We should support popular movements for peace and demilitarization in Israel-Palestine, especially those that reach across the lines of conflict to engage both Palestinians and Israelis of good will.
1. We should reaffirm the right of self-determination for both Palestinians and Israelis, which precludes the self-determination of one at the expense of the other.
2. We should recognize that Jewish insecurity and fear of non-Jews is understandable in light of Jewish history of horrific oppression in Europe.
3. We should reaffirm the right and feasibility of Palestinian refugees to return to their homes in Israel.
4. We should reject U.S. unbalanced financial and military support of Israel while Israel occupies Palestinian lands and maintains an apartheid-like system in both the Occupied Palestinian Territories and in Israel toward its non-Jewish citizens.
5. We should also reject U.S. political support for Israel and demand that the U.S. government end its veto of Security Council resolutions pertaining to Israel.
6. We support a much stronger and supportive U.S. position with respect to all United Nations, European Union, and Arab League initiatives that seek a negotiated peace.
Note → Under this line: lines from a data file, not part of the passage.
(** * penn_chime.parameters: parameter resolution and validation

    A shallow embedding of [src/penn_chime/parameters.py]: the command-line
    schema ([cli_args]), the per-flag [validator] closures, the layering of a
    parameters file over the command line in [Parameters.create], and the
    keyword validation of [Parameters.__init__].

    Python objects are attribute dictionaries in insertion order, exceptions
    are values of [exn], and a Python [float] is a binary64 number
    ([PrimFloat.float]).  The library pieces the module calls ([int], [float],
    [str.split], [datetime.strptime], [argparse]) are modelled next to the
    code that uses them; [date.today()], the process environment and the file
    system are inputs. *)

From Stdlib Require Import ZArith Bool List Ascii String Lia.
From Stdlib Require Import Floats.
Import ListNotations.

#[local] Set Warnings "-inexact-float,-register-all".
#[local] Open Scope string_scope.
#[local] Open Scope Z_scope.

(* ================================================================== *)
(** ** Python values and exceptions *)

(** [datetime.date]. *)
Record date := mkdate { year : Z; month : Z; day : Z }.

(** The values that flow through the module.  [VList] is what argparse
    stores when an option is left without argument strings, [VDict] is a
    [dict] with string keys, [VDisposition] the [Disposition] named tuple and
    [VRegions] a [Regions] object (its attributes, [population] last). *)
Inductive value :=
| VNone
| VInt (z : Z)
| VFloat (f : float)
| VStr (s : string)
| VDate (d : date)
| VList (items : list value)
| VDict (items : list (string * value))
| VDisposition (days rate : value)
| VRegions (attributes : list (string * value)).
7. We call on the foreign and military affairs committees of the U.S. House and Senate to conduct full hearings on the status of human rights and war crimes in Palestine-Israel.
8. We must recognize that despite decades of continuous diplomatic attempts by the international community, it has failed to bring about Israel's compliance with international law or respect for basic Palestinian human rights.
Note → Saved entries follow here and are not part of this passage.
Lemma alter_each (g : ContentPerformance -> ContentPerformance)
    (refs : list nat) (h : list ContentPerformance) i :
  NoDup refs ->
  foldl (fun h r => alter g r h) h refs !! i
  = if decide (i ∈ refs) then g <$> h !! i else h !! i.
Proof.
  revert h. induction refs as [|r refs IH]; intros h Hnd.
  - cbn. rewrite decide_False by apply not_elem_of_nil. reflexivity.
  - apply NoDup_cons in Hnd as [Hr Hnd]. cbn [foldl].
    rewrite IH by exact Hnd.
    destruct (decide (i = r)) as [->|Hne].
    + rewrite decide_False by exact Hr.
      rewrite decide_True by left.
      apply list_lookup_alter_eq.
    + rewrite list_lookup_alter_ne by congruence.
      destruct (decide (i ∈ refs)) as [Hin|Hin].
      * rewrite decide_True by (right; exact Hin). reflexivity.
      * rewrite decide_False; [reflexivity|].
        intros [?|?]%elem_of_cons; [congruence|contradiction].
Qed.

Lemma alter_all (g : ContentPerformance -> ContentPerformance) (h : list ContentPerformance) :
  foldl (fun h r => alter g r h) h (seq 0 (length h)) = map g h.
Proof.
  apply list_eq. intros i.
  rewrite alter_each by apply NoDup_seq.
  rewrite list_lookup_fmap.
  destruct (decide (i ∈ seq 0 (length h))) as [Hin|Hin]; [reflexivity|].
  rewrite elem_of_seq in Hin.
  rewrite lookup_ge_None_2 by lia. reflexivity.
Qed.

Lemma assignRanks_other ranked index (h : list ContentPerformance) i :
  i ∉ ranked -> assignRanks ranked index h !! i = h !! i.
Proof.
  revert index h. induction ranked as [|r rest IH]; intros index h Hi.
  - reflexivity.
  - apply not_elem_of_cons in Hi as [Hne Hi]. cbn [assignRanks].
    rewrite IH by exact Hi. apply list_lookup_alter_ne. congruence.
Qed.

Lemma assignRanks_lookup ranked index (h : list ContentPerformance) k r :
  NoDup ranked -> ranked !! k = Some r ->
  assignRanks ranked index h !! r = setRank (index + k + 1) <$> h !! r.
Proof.
  revert index h k. induction ranked as [|r0 rest IH]; intros index h k Hnd Hk.
  - discriminate.
  - apply NoDup_cons in Hnd as [Hr0 Hnd]. cbn [assignRanks].
    destruct k as [|k]; cbn in Hk.
    + injection Hk as ->.
      rewrite assignRanks_other by exact Hr0.
      rewrite list_lookup_alter_eq. do 3 f_equal. lia.
    + rewrite (IH _ _ k) by assumption.
      rewrite list_lookup_alter_ne.
      * do 3 f_equal. lia.
      * intros ->. apply Hr0. eapply list_elem_of_lookup_2. exact Hk.
Qed.

Lemma assignRanks_read ranked index (h : list ContentPerformance) :
  NoDup ranked -> (forall r, r ∈ ranked -> (r < length h)%nat) ->
  rank <$> omap (fun r => assignRanks ranked index h !! r) ranked
  = Some <$> seq (index + 1) (length ranked).
Proof.
  revert index h. induction ranked as [|r rest IH]; intros index h Hnd Hlt.
  - reflexivity.
  - apply NoDup_cons in Hnd as [Hr Hnd].
    destruct (lookup_lt_is_Some_2 h r (Hlt r ltac:(left))) as [p Hp].
    assert (Hhead : assignRanks (r :: rest) index h !! r
                    = Some (setRank (index + 1) p)).
    { cbn [assignRanks]. rewrite assignRanks_other by exact Hr.
      rewrite list_lookup_alter_eq, Hp. reflexivity. }
    change (omap ?f (?a :: ?l))
      with (match f a with Some y => y :: omap f l | None => omap f l end).
    cbv beta. rewrite Hhead.
    cbn [length seq]. rewrite !fmap_cons. f_equal.
    replace (S (index + 1)) with (S index + 1)%nat by lia.
    rewrite <- (IH (S index) (alter (setRank (index + 1)) r h)).
    + reflexivity.
    + exact Hnd.
    + intros r' Hr'. rewrite length_alter. apply Hlt. right. exact Hr'.
Qed.

Lemma assignRanks_length ranked index (h : list ContentPerformance) :
  length (assignRanks ranked index h) = length h.
Proof.
  revert index h. induction ranked as [|r rest IH]; intros index h.
  - reflexivity.
  - cbn [assignRanks]. rewrite IH. apply length_alter.
Qed.

(** *** Positions in the sorted scores *)

Lemma below_none s l :
  Forall (fun y => (y <? s)%float = false) l -> below s l = 0%nat.
Proof.
  unfold below. induction 1 as [|y l Hy _ IH]; [reflexivity|].
  rewrite filter_cons, decide_False by congruence. exact IH.
Qed.

Lemma findIndex_sorted s l :
  is_nan s = false ->
  Forall (fun x => is_nan x = false) l ->
  descendingBy (fun x => - keyOf x) l ->
  (exists x, x ∈ l /\ keyOf s <= keyOf x) ->
  findIndex (fun x => (s <=? x)%float) l = Some (below s l).
Proof.
  intros Hs Hl Hd. induction l as [|x l IH]; intros (x0 & Hin & Hle).
  - apply elem_of_nil in Hin. contradiction.
  - apply Forall_cons in Hl as [Hx Hl]. destruct Hd as [Hxl Hd].
    cbn [findIndex]. rewrite leb_key by assumption.
    destruct (Z.leb_spec (keyOf s) (keyOf x)) as [Hsx|Hxs].
    + rewrite below_none; [reflexivity|].
      constructor.
      * rewrite ltb_key by assumption. apply Z.ltb_ge. exact Hsx.
      * rewrite Forall_forall in Hxl, Hl. apply Forall_forall.
        intros y Hy. rewrite ltb_key by auto.
        apply Z.ltb_ge. specialize (Hxl y Hy). cbn in Hxl. lia.
    + rewrite IH; [| exact Hl | exact Hd |].
      * unfold below. rewrite filter_cons, decide_True; [reflexivity|].
        rewrite ltb_key by assumption. apply Z.ltb_lt. exact Hxs.
      * apply elem_of_cons in Hin as [->|Hin]; [lia|].
        exists x0. split; assumption.
Qed.

Lemma below_sorted s (l : list float) :
  below s (Js.sort ascending l) = below s l.
Proof.
  unfold below. apply Permutation_length.
  rewrite sort_perm. reflexivity.
Qed.

Lemma percentileOf_sorted s (l : list float) :
  Forall (fun x => is_nan x = false) l -> s ∈ l ->
  percentileOf (Js.sort ascending l) s
  = (numberOf (below s l) / numberOf (length l) * 100)%float.
Proof.
  intros Hl Hs. unfold percentileOf.
  assert (Hns : is_nan s = false).
  { rewrite Forall_forall in Hl. apply Hl, Hs. }
  rewrite findIndex_sorted.
  - rewrite below_sorted.
    rewrite (Permutation_length (sort_perm ascending l)). reflexivity.
  - exact Hns.
  - rewrite sort_perm. exact Hl.
  - apply (sort_descendingBy ascending (fun x => - keyOf x)
             (fun x => is_nan x = false)); [|exact Hl].
    intros x y Hx Hy. unfold ascending.
    rewrite sub_positive, ltb_key by assumption.
    destruct (Z.ltb_spec (keyOf y) (keyOf x)),
             (Z.ltb_spec (- keyOf x) (- keyOf y)); (reflexivity || lia).
  - exists s. split; [rewrite sort_perm; exact Hs | lia].
Qed.

(** *** The run of [trackContentPerformance] *)

Section Run.
Variable now : float.
Variable options : option PerformanceOptions.
Variable threads : list ArenaThread.

Let h0 : list ContentPerformance := measure now options <$> threads.
Let sortedScores : list float := Js.sort ascending (score <$> h0).
Let h1 : list ContentPerformance :=
  (fun p => setPercentile (percentileOf sortedScores (score p)) p) <$> h0.
Let ranked : list nat :=
  Js.sort (fun a b => (scoreAt h1 b - scoreAt h1 a)%float)
          (seq 0 (length threads)).

Lemma track_run :
  withPercentiles options = true ->
  trackContentPerformance now options threads
  = assignRanks ranked 0 h1.
Proof using Type.
  intros Hwp.
  assert (Hlen0 : length h0 = length threads) by apply length_fmap.
  assert (Hlen1 : length h1 = length threads).
  { unfold h1. rewrite length_fmap. exact Hlen0. }
  assert (Hp : percentiles (seq 0 (length threads)) h0 = h1).
  { unfold percentiles. rewrite <- Hlen0.
    rewrite read_scores. apply alter_all. }
  unfold trackContentPerformance. rewrite Hwp.
  change (map (measure now options) threads) with h0.
  rewrite length_seq. cbn [andb].
  destruct (length threads =? 0)%nat eqn:E; cbn [negb].
  - apply Nat.eqb_eq in E. rewrite E. cbn.
    symmetry. apply nil_length_inv.
    rewrite assignRanks_length, Hlen1. exact E.
  - rewrite Hp. unfold ranks. fold ranked.
    rewrite <- (assignRanks_length ranked 0 h1) in Hlen1.
    rewrite <- Hlen1. apply read_store.
Qed.

Lemma ranked_refs : ranked ≡ₚ seq 0 (length threads).
Proof using Type. apply sort_perm. Qed.

Lemma h1_lookup i :
  h1 !! i
  = (fun t => setPercentile
                (percentileOf sortedScores (score (measure now options t)))
                (measure now options t)) <$> threads !! i.
Proof using Type.
  unfold h1, h0. rewrite !list_lookup_fmap.
  destruct (threads !! i); reflexivity.
Qed.

Lemma out_lookup i p :
  withPercentiles options = true ->
  trackContentPerformance now options threads !! i = Some p ->
  exists t k,
    threads !! i = Some t /\ ranked !! k = Some i
    /\ p = setRank (k + 1)
             (setPercentile
                (percentileOf sortedScores (score (measure now options t)))
                (measure now options t)).
Proof using Type.
  intros Hwp Hi. rewrite track_run in Hi by exact Hwp.
  assert (Hlt : (i < length threads)%nat).
  { apply lookup_lt_Some in Hi. rewrite assignRanks_length in Hi.
    unfold h1, h0 in Hi. rewrite !length_fmap in Hi. exact Hi. }
  assert (Hin : i ∈ ranked).
  { rewrite ranked_refs. apply elem_of_seq. lia. }
  apply list_elem_of_lookup_1 in Hin as [k Hk].
  rewrite (assignRanks_lookup ranked 0 h1 k i) in Hi;
    [| rewrite ranked_refs; apply NoDup_seq | exact Hk].
  rewrite h1_lookup in Hi.
  destruct (threads !! i) as [t|] eqn:Et; [|discriminate].
  cbn in Hi. injection Hi as <-.
  exists t, k. split; [reflexivity|]. split; [exact Hk|].
  replace (k + 1)%nat with (0 + k + 1)%nat by lia. reflexivity.
Qed.

Lemma ranked_descending :
  (forall t, t ∈ threads ->
             is_nan (score (measure now options t)) = false) ->
  descendingBy (fun r => keyOf (scoreAt h1 r)) ranked.
Proof using Type.
  intros Hnan.
  apply (sort_descendingBy _ (fun r => keyOf (scoreAt h1 r))
           (fun r => is_nan (scoreAt h1 r) = false)).
  - intros x y Hx Hy. rewrite sub_positive, ltb_key by assumption.
    reflexivity.
  - apply Forall_forall. intros r Hr. apply elem_of_seq in Hr.
    unfold scoreAt. rewrite h1_lookup.
    destruct (threads !! r) as [t|] eqn:Et.
    + cbn. apply Hnan. eapply list_elem_of_lookup_2. exact Et.
    + apply lookup_ge_None in Et. lia.
Qed.

(** X22: the ranks of a performance report follow the scores.  With
    percentiles on and no NaN score, the ranks written through the
    sorted copy show up in the returned array: they are the numbers
    [1 .. n], each on one record, and a record with a larger score
    carries a smaller rank. *)
Theorem ranks_follow_scores :
  withPercentiles options = true ->
  (forall t, t ∈ threads ->
             is_nan (score (measure now options t)) = false) ->
  let out := trackContentPerformance now options threads in
  rank <$> out ≡ₚ Some <$> seq 1 (length threads)
  /\ (forall p q, p ∈ out -> q ∈ out ->
        (score q <? score p)%float = true ->
        exists a b, rank p = Some a /\ rank q = Some b /\ (a < b)%nat).
Proof.
  intros Hwp Hnan out.
  assert (Hnd : NoDup ranked) by (rewrite ranked_refs; apply NoDup_seq).
  assert (Hlen1 : length h1 = length threads).
  { unfold h1, h0. rewrite !length_fmap. reflexivity. }
  split.
  - unfold out. rewrite track_run by exact Hwp.
    rewrite <- (read_store (assignRanks ranked 0 h1)) at 1.
    rewrite assignRanks_length, Hlen1, <- ranked_refs.
    rewrite (assignRanks_read ranked 0 h1).
    + rewrite ranked_refs, length_seq. reflexivity.
    + exact Hnd.
    + intros r Hr. rewrite ranked_refs in Hr. apply elem_of_seq in Hr. lia.
  - intros p q Hp Hq Hlt.
    apply list_elem_of_lookup_1 in Hp as [i Hi].
    apply list_elem_of_lookup_1 in Hq as [j Hj].
    destruct (out_lookup i p Hwp Hi) as (t & ki & Ht & Hki & ->).
    destruct (out_lookup j q Hwp Hj) as (u & kj & Hu & Hkj & ->).
    exists (ki + 1)%nat, (kj + 1)%nat. do 2 (split; [reflexivity|]).
    cbn [score setRank setPercentile] in Hlt.
    assert (Hnt := Hnan t (list_elem_of_lookup_2 _ _ _ Ht)).
    assert (Hnu := Hnan u (list_elem_of_lookup_2 _ _ _ Hu)).
    rewrite ltb_key in Hlt by assumption. apply Z.ltb_lt in Hlt.
    assert (Hsi : scoreAt h1 i = score (measure now options t)).
    { unfold scoreAt. rewrite h1_lookup, Ht. reflexivity. }
    assert (Hsj : scoreAt h1 j = score (measure now options u)).
    { unfold scoreAt. rewrite h1_lookup, Hu. reflexivity. }
    pose proof (descendingBy_lookup _ _ (ranked_descending Hnan)) as Hd.
    destruct (Nat.lt_trichotomy ki kj) as [Hlt'|[Heq|Hgt]].
    + lia.
    + subst kj. rewrite Hki in Hkj. injection Hkj as ->.
      rewrite Ht in Hu. injection Hu as ->. lia.
    + specialize (Hd kj ki j i Hgt Hkj Hki). cbn in Hd.
      rewrite Hsi, Hsj in Hd. lia.
Qed.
9. We should understand that despite abundant condemnation of Israel's policies by the UN, International Court of Justice, and all relevant international conventions, the international community of nations has failed to stop Israeli violations of Palestinian human rights in Israel and the Occupied Palestinian Terrorities (OPT), while Israeli crimes continue with impunity.
10. We should now recognize that international opinion has been committed to a two-state solution to the Israeli-Palestinian conflict. Yet, the two-state solution as neither democratic nor viable in the face of international law, material conditions and "facts on the ground" that now exist in Israel and the Occupied Palestinian Territories.
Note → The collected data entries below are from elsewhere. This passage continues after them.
(** Lines 508-543: the prefixes that choose the target areas or start a
    testimony.  The result is [text], [color] and [target_area]. *)
Definition ms_commands (me : nat) (text : str) (color : Z)
    : M Ext (str * Z * list Z) :=
  if startswith text (lit "/a ") then
    let part := split 32%N text in
    try_except
      (p1 <- lookup_or_raise IndexError (nth_error part 1) ;;
       aid <- int_ p1 ;;
       found <- read (get_area_by_id E aid) ;;
       area <- lookup_or_raise AreaError found ;;
       owns <- read (owners_contains E area me) ;;
       let target_area := if owns then [aid] else [] in
       match target_area with
       | [] =>
           nm <- read (fun w => area_name (area_of w area)) ;;
           send_ooc me (lit "You don't own " ++ nm ++ lit "!") ;;
           return_
       | _ => ret (join [32%N] (skipn 2 part), color, target_area)
       end)
      ValueError
      (send_ooc me (lit "That does not look like a valid area ID!") ;;
       return_)
  else if startswith text (lit "/s ") then
    let part := split 32%N text in
    target_area <- read (fun w =>
      map (fun a => area_id (area_of w a))
          (filter (fun a => owners_contains E a me w) (areas E w))) ;;
    match target_area with
    | [] =>
        send_ooc me (lit "You don't any areas!") ;;
        return_
    | _ => ret (join [32%N] (skipn 1 part), color, target_area)
    end
  else if startswith text (lit "/testify ") then
    let part := split 32%N text in
    let text := join [32%N] (skipn 1 part) in
    a <- self_area me ;;
    ok <- call (start_testimony E a me text) ;;
    if negb ok then return_
    else ret (lit "~~-- " ++ text ++ lit " --", 3, [])
  else if startswith text (lit "/examine") then
    a <- self_area me ;;
    ok <- call (start_examination E a me) ;;
    if negb ok then return_
    else
      title <- read (testimony_title E a) ;;
      ret (lit "~~-- " ++ title ++ lit " --", 3, [])
  else ret (text, color, []).

(** Lines 545-583: the sub-commands of a running testimony or examination.
    The result is [text], [color] and [args]. *)
Definition ms_statement_commands (me a : nat) (text : str) (color : Z)
    (args : list pyval) : M Ext (str * Z * list pyval) :=
  if startswith text (lit "/end") then
    ok <- call (end_testimony E a me) ;;
    if negb ok then return_ else ret ([], color, args)
  else if startswith text (lit "/amend ") then
    let part := split 32%N text in
    let text := join [32%N] (skipn 2 part) in
    let args := list_set 4 (PStr text) args in
    let color := 1 in
    try_except
      (p1 <- lookup_or_raise IndexError (nth_error part 1) ;;
       index <- int_ p1 ;;
       ok <- call (amend_testimony E a me index args) ;;
       if negb ok then return_ else
       testifying <- read (is_testifying E a) ;;
       if testifying then return_ else
       examining <- read (is_examining E a) ;;
       (if examining then modify (set_area a (set_examine_index index))
        else ret tt) ;;
       ret (text, color, args))
      ValueError
      (send_ooc me (lit "That does not look like a valid statement number!") ;;
       return_)
  else
    examining <- read (is_examining E a) ;;
    if startswith text (lit "/add ") && examining then
      let part := split 32%N text in
      let text := join [32%N] (skipn 1 part) in
      let args := list_set 4 (PStr text) args in
      _ <- call (testimony_add_statement E a args) ;;
      let color := 1 in
      n <- read (testimony_statements_len E a) ;;
      modify (set_area a (set_examine_index (n - 1))) ;;
      ret (text, color, args)
    else if startswith text (lit "/remove ") then
      let part := split 32%N text in
      try_except
        (p1 <- lookup_or_raise IndexError (nth_error part 1) ;;
         index <- int_ p1 ;;
         ok <- call (remove_statement E a me index) ;;
         if negb ok then return_ else ret ([], color, args))
        ValueError
        (send_ooc me
           (lit "That does not look like a valid statement number!") ;;
         return_)
    else ret (text, color, args).

(** Lines 544-589. *)
Definition ms_testimony (me : nat) (text : str) (color : Z)
    (args : list pyval) : M Ext (str * Z * list pyval) :=
  a <- self_area me ;;
  testifying <- read (is_testifying E a) ;;
  examining <- read (is_examining E a) ;;
  if testifying || examining then
    r <- ms_statement_commands me a text color args ;;
    let text := fst (fst r) in
    examining <- read (is_examining E a) ;;
    match text with
    | c :: rest =>
        if examining && in_strs [c] [lit ">"; lit "<"; lit "="] then
          try_except
            (n <- int_ rest ;;
             call_ (navigate_testimony E a me [c] (Some n)))
            ValueError
            (call_ (navigate_testimony E a me [c] None)) ;;
          return_
        else ret r
    | [] => ret r
    end
  else ret (text, color, args).

(** Lines 590-611. *)
Definition ms_field_checks (me : nat) (msg_type : str) (anim_type cid
    sfx_delay : Z) (button : pyval) (evidence ding color : Z)
    (showname : str) : M Ext Z :=
  if negb (in_strs msg_type [lit "chat"; lit "0"; lit "1"; lit "2"; lit "3";
                             lit "4"; lit "5"]) then return_ else
  let anim_type := if anim_type =? 4 then 6 else anim_type in
  if negb (existsb (Z.eqb anim_type) [0; 1; 2; 5; 6]) then return_ else
  c <- self_client me ;;
  if negb (cid =? char_id c) then return_ else
  if sfx_delay <? 0 then return_ else
  (if contains (lit "4") (py_str button)
      && negb (contains (lit "<and>") (py_str button)) then
     match button with
     | PStr b => if negb (isdigit E b) then return_ else ret tt
     | PInt _ => raise AttributeError
     end
   else ret tt) ;;
  if evidence <? 0 then return_ else
  if negb (existsb (Z.eqb ding) [0; 1]) then return_ else
  if negb (existsb (Z.eqb color) [0; 1; 2; 3; 4; 5; 6; 7; 8]) then return_ else
  if 15 <? len showname then
    send_ooc me (lit "Your IC showname is way too long!") ;;
    return_
  else ret anim_type.

(** Lines 612-617: the downgrade asked for by the sender. *)
Definition ms_nonint_pre (nonint_pre : Z) (button : pyval) (anim_type : Z)
    : Z :=
  if nonint_pre =? 1 then
    if in_ints button [1; 2; 3; 4; 23] then
      if (anim_type =? 1) || (anim_type =? 2) then 0
      else if anim_type =? 6 then 5
      else anim_type
    else anim_type
  else anim_type.

(** Lines 618-624: the downgrade forced by the area; the result is
    [anim_type] and [nonint_pre]. *)
Definition ms_non_int_pres_only (forced : bool) (anim_type nonint_pre : Z)
    : Z * Z :=
  if forced then
    if (anim_type =? 1) || (anim_type =? 2) then (0, 1)
    else if anim_type =? 6 then (5, 1)
    else (anim_type, nonint_pre)
  else (anim_type, nonint_pre).

(** Lines 625-634: no shouts; the result is [anim_type], [button], [ding]. *)
Definition ms_shouts (allowed : bool) (anim_type : Z) (button : pyval)
    (ding : Z) : Z * pyval * Z :=
  if negb allowed then
    ((if anim_type =? 2 then 1 else if anim_type =? 6 then 5 else anim_type),
     PInt 0, 0)
  else (anim_type, button, ding).

(** Lines 636-650. *)
Definition ms_transform (me : nat) (text : str) : M Ext str :=
  if max_char <? len text then return_ else
  mangle me (take 256 (dezalgo text)).

(** The condition of line 653, operand by operand. *)
Definition ms_is_repeat (msg : str) (cid : Z) (last : option (list pyval))
    : M Ext bool :=
  if PyStr.eqb (strip msg) [] then ret false else
  match last with
  | None => ret false
  | Some last =>
      l8 <- item 8 last ;;
      if negb (pyval_eqb (PInt cid) l8) then ret false else
      l4 <- item 4 last ;;
      match l4 with
      | PStr t => ret (PyStr.eqb (rstrip msg) (rstrip t))
      | PInt _ => raise AttributeError
      end
  end.

(** Lines 652-656. *)
Definition ms_spam_guard (me : nat) (msg : str) (cid : Z) : M Ext unit :=
  a <- self_area me ;;
  last <- read (fun w => last_ic_message (area_of w a)) ;;
  repeat_ <- ms_is_repeat msg cid last ;;
  if repeat_ then
    send_ooc me (lit "Your message is a repeat of the last one. Don't spam!") ;;
    return_
  else ret tt.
11. Given this reality, we should now support a U.S. foreign policy that promotes the creation of one secular, democratic state for Palestinians and Israelis on the land between the Mediterranean Sea and the River Jordan as the national home of both peoples, with Jerusalem as its capital.
12. We recognize that such a state might take many forms and that the eventual model chosen must be decided by the peoples themselves.
13. As an integral part of peace negotiations and the transition to peaceful democracy, we must call for the establishment of a Truth and Reconciliation Commission whose inaugurating action would be mutual acknowledgement by Israelis and Palestinians that they have the same basic rights, including the right to exist in the same, secure place.